The recent departure of Julian Metherell, the former head, who is going to start an investment firm with former BP chief executive Tony Hayward, caused something of a stir, since it was not expected outside of the firm.

Now Goldman has decided to replace Metherell, an oil and gas banker, with Mark Sorrell and Anthony Gutman, in a joint role.

Gutman’s appointment is especially noteworthy since he has been at the firm for only four years, having been at Citigroup where he was junior to the likes of David Wormsley.

“It’s very unusual for a lateral hire to be promoted at the firm so early on,” said one banker yesterday.

Gutman is a well known leisure specialist who has acted on, among other things, the flotation of Betfair. More recently he was appointed as joint adviser, along with BoA Merrill Lynch’s Simon Mackenzie-Smith, to National Express, which was skirmishing with one of its dissident shareholders Elliott Partners.

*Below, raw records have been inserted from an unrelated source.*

(* ===== verification/_CoqProject ===== *)
-Q . S2P
Prelude.v
GoTime.v
Errors.v
Strings.v
Files.v
Storage.v
StorageProps.v
Identity.v
Address.v
Domain.v
Raftlog.v
Fsm.v
FsmInv.v
FsmProps.v
FsmSpec.v
Fencing.v
LeaseTracker.v
TrackerProps.v
Failover.v
LockQueue.v
Json.v
RaftFsm.v
RaftFsmProps.v
Node.v
Service.v
Solo.v
Waiting.v
NodeProps.v
Handover.v
ServiceProps.v
Steps.v
Leader.v
Transport.v
Stubs.v
Admin.v
Runtime.v
Cli.v
LocalCluster.v
Resolver.v
ResolverProps.v
Client.v
ClientProps.v
Exclusion.v
Cluster.v
Bench.v
Scenarios.v
Report.v
Harness.v
Demos.v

Some say that Gutman, who is not yet a partner, was given the joint role as a way of keeping him at the firm at a time when the likes of BoA Merrill Lynch would love to hire him, possibly as a future leader. Others say that his UK-oriented contacts base make a good balance to Sorrell’s more international experience.

Sorrell, son of WPP’s Sir Martin Sorrell, was made a partner last year and few have doubted that he would be going places.

In their new role Gutman and Sorrell will be supported by experienced bankers such as Karen Cook and Matthew Westerman. As the recent league tables showed last week, Goldman has the leading position in global mergers & acquisitions. In the UK, its presence is tremendously strong too and it ranks top in Bloomberg’s latest M&A?table.

It acted for Cadbury in the bid of the year in 2010 and has in the past few days secured the sale of Jimmy Choo shoes on behalf of Towerbrook.

But it faces stiff competition from a renascent BoA Merrill Lynch, a high-spending Barclays Capital, Credit Suisse, Morgan Stanley and an ever-strong JP Morgan.

Goldman will be hoping that two heads are better than one as it tackles the competition head on.